01. Demo

712 91 20
                                    

Hari ini adalah hari ketiga sekaligus hari terakhir dimana Demo berjalan. Sebagian Mahasiswa dari berbagai Universitas berkumpul disini untuk menyuarakan pendapatnya.

Mark—Mahasiswa Fakultas Hukum yang biasanya menjadi kaum rebahan kini ikut turun ke jalanan untuk menyuarakan pendapatnya. Ini, pertama kalinya Mark ikut demo. Itupun karena ajakan Hendery—teman sekelasnya.

"Kami disini berdiri untuk keadilan! Nyawa di balas dengan nyawa..."

Suara riuh tepuk tangan terdengar saling bersahutan saat gadis itu mulai berbicara.

Pandangar Mark tertuju pada seorang gadis yang kini berdiri dihadapannya. Berdiri diatas sebuah kursi dengan sebuah speaker ditangannya. Suaranya begitu lantang membuat siapapun merinding mendengarnya.

Gadis itu memakai baju merah, celana jeans putih dan sepatu yang senada dengan bajunya. Rambut yang di kuncir satu, menambah pesona gadis itu.

Gadis itu menggunakan almamater yang sama Mark. Gadis yang sama pula, yang Mark temui di parkiran—yang motornya terparkir disebelah motor Mark.

"Gas air mata! Gas air mata!" Teriak salah satu dari mereka.

Semua orang berlari. Menghindari semprotan gas air mata.

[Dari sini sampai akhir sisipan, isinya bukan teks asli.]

Lemma cstr_framed p n m m' q k : framed p n m m' -> apart p n q (Z.of_nat (length k) + 1) -> cstr m q k -> cstr m' q k.
Proof. intros Hf Ha [Hb H0]. split; [|done]. eapply framed_bytes_at; [done| |done]. rewrite length_app. cbn [length]. by replace (Z.of_nat (length k + 1)) with (Z.of_nat (length k) + 1) by lia. Qed.

Lemma mapped_framed p n m m' q k : framed p n m m' -> mapped m q k -> mapped m' q k.
Proof. intros Hf Hm i Hi. rewrite (framed_is_Some _ _ _ _ _ Hf). by apply Hm. Qed.

Lemma mapped_within m p n q k : mapped m p n -> p <= q -> q + k <= p + n -> mapped m q k.
Proof. intros Hm Hq Hk i Hi. replace (q + i) with (p + (q + i - p)) by lia. apply Hm. lia. Qed.

(** A write outside what is in place. *)
Lemma placed_framed p n m m' top L i : framed p n m m' -> placed m top L i -> (i <= length L)%nat ->
  (p + n <= top - arg_space (take i L) \/ top <= p) -> (p + n <= top \/ top + 4 * Z.of_nat i <= p) -> placed m' top L i.
Proof.
  intros Hf Hp Hi H1 H2 j k Hj Hk. destruct (Hp j k Hj Hk) as [Hw Hc]. pose proof (arg_space_mono L (Datatypes.S j) i ltac:(lia)) as Hm. pose proof (arg_space_nonneg (take j L)) as H0.
  pose proof (arg_space_S L j k Hk) as ES. split; [eapply word_at_framed; [exact Hf| |done]|eapply cstr_framed; [exact Hf| |done]]; unfold apart, arg_place; lia.
Qed.

Section write.
Context {S : Type} {EO : ExecOps S} {EV : ExecView S} {EE : ExecEnv S}.
Implicit Types s : S.

(** The kernel's side is unchanged. *)
Record kstep s s' : Prop := {
  kst_ksame : ksame s s';
  kst_spaces : spaces s' = spaces s;
  kst_curas : curas s' = curas s;
  kst_vrefs : forall v, vrefs s' v = vrefs s v }.

Lemma kstep_refl s : xok s -> kstep s s.
Proof. intros Hs. by split. Qed.

Lemma kstep_trans s s1 s2 : kstep s s1 -> kstep s1 s2 -> kstep s s2.
Proof. intros [A1 A2 A3 A4] [B1 B2 B3 B4]. split; [by eapply ksame_trans|congruence..]. Qed.

Lemma kstep_write p n c s : xok s -> p + n <= USERSPACETOP -> badfault c = false -> framed p n (xmem s) (cmem c) -> kstep s (x_set_cpu c s).
Proof. intros Hs Hp Hc Hf. destruct (write_user p n c s Hs Hp Hc Hf) as (H1 & H2 & H3 & H4). split; try done. intros v. by rewrite H4. Qed.

Lemma wp_store_word p v (Q : unit -> S -> Prop) s : xok s -> aligned p = true -> p + 4 <= USERSPACETOP -> mapped (xmem s) p 4 ->
  (forall s', kstep s s' -> xmem s' = wr (xmem s) p (be32 v) -> Q tt s') -> wp (store_word p v) Q s.
Proof.
  intros Hs Ha Hp Hm HQ. unfold store_word, plain. rewrite Ha. wp_step. apply wp_on_cpu. unfold store_bytes, touch. wp_step. wp_step.
  destruct (peek_mapped _ _ 4 Hm) as [l El]. change (length (be32 v)) with 4%nat. rewrite El. wp_step. wp_step. wp_step. apply wp_modify. wp_step.
  apply HQ; [|by rewrite x_get_set]. eapply (kstep_write p 4); [done|done|by apply x_badfault|]. by apply framed_wr.
Qed.

(** ** The loop *)

Section stack.
Variables (bs : list (Z * Z)) (L : list (list Z)) (s0 : S).
Abbreviation top := (USERSPACETOP - 4 * Z.of_nat (length bs) - 4).
Hypothesis Hstrings : Forall2 (arg_block (xmem s0)) bs L.
Hypothesis Hblocks : forall i b n, bs !! i = Some (b, n) -> blocks s0 !! b = Some n.
Hypothesis Hroom : 4 * Z.of_nat (length bs) + 4 + arg_space L <= stack_bytes.
Hypothesis Hstack : mapped (xmem s0) (USERSPACETOP - stack_bytes) stack_bytes.

(** After [i] strings. *)
Record written (i arg_addr : Z) s : Prop := {
  wt_step : kstep s0 s;
  wt_stack : mapped (xmem s) (USERSPACETOP - stack_bytes) stack_bytes;
  wt_addr : arg_addr = top - arg_space (take (Z.to_nat i) L);
  wt_placed : placed (xmem s) top L (Z.to_nat i) }.

Lemma written_step i a s s1 s2 b k : written i a s -> 0 <= i < Z.of_nat (length bs) -> bs !! Z.to_nat i = Some (b, Z.of_nat (length k) + 1) -> L !! Z.to_nat i = Some k ->
  let a' := a - (Z.of_nat (length k) + 1) in
  kstep s s1 -> xmem s1 = wr (xmem s) a' (k ++ [0]) -> 0 ∉ k -> kstep s1 s2 -> xmem s2 = wr (xmem s1) (top + 4 * i) (be32 a') -> written (i + 1) a' s2.
Proof.
  intros [W1 W2 W3 W4] Hi Hb Hk a' K1 E1 H0 K2 E2. pose proof (Forall2_length _ _ _ Hstrings) as Hlen.
  pose proof (arg_space_S L _ _ Hk) as ES. pose proof (arg_space_le L (Datatypes.S (Z.to_nat i))) as HS. pose proof (arg_space_nonneg (take (Z.to_nat i) L)) as Hn.
  assert (framed a' (Z.of_nat (length k) + 1) (xmem s) (xmem s1)) as F1.
  { rewrite E1. apply framed_wr; rewrite length_app; cbn [length]; [|lia]. eapply mapped_within; [exact W2| |]; unfold a'; lia. }
  assert (framed (top + 4 * i) 4 (xmem s1) (xmem s2)) as F2.
  { rewrite E2. apply framed_wr; [|done]. eapply mapped_within; [eapply mapped_framed; [exact F1|exact W2]| |]; unfold stack_bytes in *; cbn [be32 length]; lia. }
  split.
  - eapply kstep_trans; [exact W1|by eapply kstep_trans].
  - eapply mapped_framed; [exact F2|by eapply mapped_framed].
  - replace (Z.to_nat (i + 1)) with (Datatypes.S (Z.to_nat i)) by lia. unfold a'. lia.
  - assert (a' = arg_place top L (Z.to_nat i)) as Ea by (unfold a', arg_place; lia).
    assert (placed (xmem s2) top L (Z.to_nat i)) as Hp.
    { eapply placed_framed; [exact F2| |lia|lia|lia]. eapply placed_framed; [exact F1|exact W4|lia|unfold a'; lia|unfold a'; lia]. }
    intros j k' Hj Hk'. destruct (decide (j = Z.to_nat i)) as [->|]; [|apply Hp; [lia|done]]. rewrite Hk in Hk'. injection Hk' as <-. rewrite <- Ea.
    replace (Z.of_nat (Z.to_nat i)) with i by lia. split; [rewrite E2; apply word_at_wr; unfold a', stack_bytes, USERSPACETOP in *; lia|].
    eapply cstr_framed; [exact F2|unfold apart, a'; lia|]. split; [rewrite E1; apply wr_bytes_at|done].
Qed.

Lemma wp_write_args : xok s0 -> wp (write_args USERSPACETOP bs.*1 bs.*2) (fun r s' =>
  exists a, r = inr a /\ a = top - arg_space L /\ kstep s0 s' /\ placed (xmem s') top L (length L) /\ word_at (xmem s') (top + 4 * Z.of_nat (length bs)) 0) s0.
Proof.
  intros Hs. pose proof (Forall2_length _ _ _ Hstrings) as Hlen. unfold write_args. rewrite length_fmap. apply wp_bind.
  assert (forall i, aligned (top + 4 * i) = true) as Hal by (intros i; unfold aligned, sizeof_long, USERSPACETOP; zlia).
  apply (wp_for_acc _ _ _ _ (fun i a s => written i a s)).
  - split; [by apply kstep_refl|done|change (arg_space (take (Z.to_nat 0) L)) with 0; lia|]. intros j k Hj. lia.
  - intros i a s Hi W. pose proof W as [W1 W2 W3 W4]. destruct (lookup_lt_is_Some_2 bs (Z.to_nat i)) as [[b n] Hb]; [lia|].
    destruct (lookup_lt_is_Some_2 L (Z.to_nat i)) as [k Hk]; [lia|]. pose proof (Forall2_lookup_lr _ _ _ _ _ _ Hstrings Hb Hk) as (Hb0 & En & Hc). cbn [fst snd] in *. subst n.
    pose proof (Hblocks _ _ _ Hb) as HB. destruct (x_block s0 b _ Hs HB) as (Hk1 & _).
    assert (cstr (xmem s) b k) as Hc' by (eapply (blocks_same_cstr _ _ _ b); [apply W1|exact HB|lia|done]).
    pose proof (arg_space_S L _ _ Hk) as ES. pose proof (arg_space_le L (Datatypes.S (Z.to_nat i))) as HS. pose proof (arg_space_nonneg (take (Z.to_nat i) L)) as Hn.
    wp_step. apply (wp_deref _ (Z.of_nat (length k) + 1)); [by rewrite list_lookup_fmap, Hb|]. wp_step. apply (wp_deref _ b); [by rewrite list_lookup_fmap, Hb|].
    assert (xok s) as Hsx by apply W1. rewrite u32_id by (unfold stack_bytes, USERSPACETOP in *; lia). wp_step. apply wp_on_cpu.
    eapply wp_mono; [apply (wp_copyoutstr b (a - (Z.of_nat (length k) + 1)) k); [by apply x_badfault|unfold stack_bytes, USERSPACETOP in *; lia|unfold stack_bytes, USERSPACETOP in *; lia|done|done]|].
    intros r c (Hfc & Hfr & Hr). rewrite decide_True in Hr.
    2:{ split; [unfold user_block, stack_bytes, USERSPACETOP in *; lia|]. eapply mapped_within; [exact W2| |]; lia. }
    apply (framed_le _ _ (Z.of_nat (length k) + 1)) in Hfr; [|lia]. destruct Hr as [-> Em].
    assert (kstep s (x_set_cpu c s)) as K1 by (eapply kstep_write; [done| |done|exact Hfr]; lia). wp_step.
    eapply wp_store_word; [apply K1|apply Hal|lia| |].
    { rewrite x_get_set. eapply mapped_framed; [exact Hfr|]. eapply mapped_within; [exact W2| |]; unfold stack_bytes in *; lia. }
    intros s2 K2 E2. wp_step. eapply (written_step i a s _ s2 b k); [done|lia|done|done|exact K1|rewrite x_get_set; done|apply Hc|exact K2|exact E2].
  - intros a s [W1 W2 W3 W4]. wp_step. rewrite Z.add_0_l in *. rewrite Nat2Z.id, firstn_all2 in W3 by lia. rewrite Nat2Z.id in W4. rewrite <- Hlen.
    pose proof (arg_space_nonneg L) as Hn. eapply wp_store_word; [apply W1|apply Hal|lia| |].
    { eapply mapped_within; [exact W2| |]; unfold stack_bytes in *; lia. }
    intros s' K E. wp_step. exists a. split_and!; [done|done|by eapply kstep_trans| |rewrite E; by apply word_at_wr].
    eapply (placed_framed (top + 4 * Z.of_nat (length bs)) 4); [rewrite E; apply framed_wr; [|done]|exact W4|lia|lia|lia].
    eapply mapped_within; [exact W2| |]; unfold stack_bytes in *; cbn [be32 length]; lia.
Qed.
End stack.
End write.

"Sini, gue bantuin turun."

Mark meraih pinggang gadis itu, membantunya untuk turun. Saat berlari, Mark tak melepaskan rengkuhannya pada gadis itu. Menjadikan tubuhnya sebagai tameng gadis itu. Mark semakin mengeratkan pelukannya saat semua orang berdesakan. Agar gadis itu tidak terjatuh atau terluka.

"Pegangan," ucap Mark.

Gadis itu menurut, memasukan tangannya kedalam almamater Mark, dan merengkuh pinggang Mark.

Saat kondisi mulai tenang, mereka berhenti. Dilihatnya kondisi sekitar yang sama dengan mereka. Saling menyelamatkan satu sama lain, tanpa peduli kenal atau tidak. Karena saat mereka turun kejalanan, mereka semua adalah satu.

"Lo gapapa?" Tanya Mark.

Gadis itu mengangguk.

"Gue mau balik kedepan lagi. Btw, thank's ya."

Kondisi memang sudah mulai aman. Beberapa dari mereka juga mulai kembali kedepan.

"Iya," Mark mengamati punggung gadis itu yang perlahan menjauh.

Mark hendak mengikuti langkah gadis itu. Tapi suara Hendery mengentikan langkahnya.

"Mark! Mau kemana lo?"

"Gue—"

"Udah, ayo ikut gue. Jangan sampai misah." Hedery menarik tangan Mark, mengajaknya berkumpul bersama yang lainnya.

Mata Mark masih menatap gadis itu. Dan kini, gadis itu kembali naik ke kursi untuk melakukan orasinya. Satu hal yang Mark pikirkan. Luar biasa.

***

Jam sudah menunjukan pukul dua siang. Beberapa dari mereka duduk untuk beristirahat. Ada sukarelawan yang memberikan makanan untuk para Mahasiswa. Dan ada juga yang sudah mempersiapkannya dari organisasinya sendiri.

Gadis berbaju merah itu menenteng dua buah kantong kresek besar berisi nasi kotak. Bersama dengan salah satu temannya, dia membagikan makanan tersebut.

"Ayo, makan dulu."

Semua nasi kotak sudah habis terbagi. Tersisa satu kotak untuk gadis itu.

Saat gadis itu hendak duduk untuk makan bersama teman-temannya, pandangan matanya tiba-tiba tertuju kepada seorang laki-laki tua penjual balon. Ditengah keramaian demo beberapa hari ini, pastinya pekerjaan Bapak itu terganggu.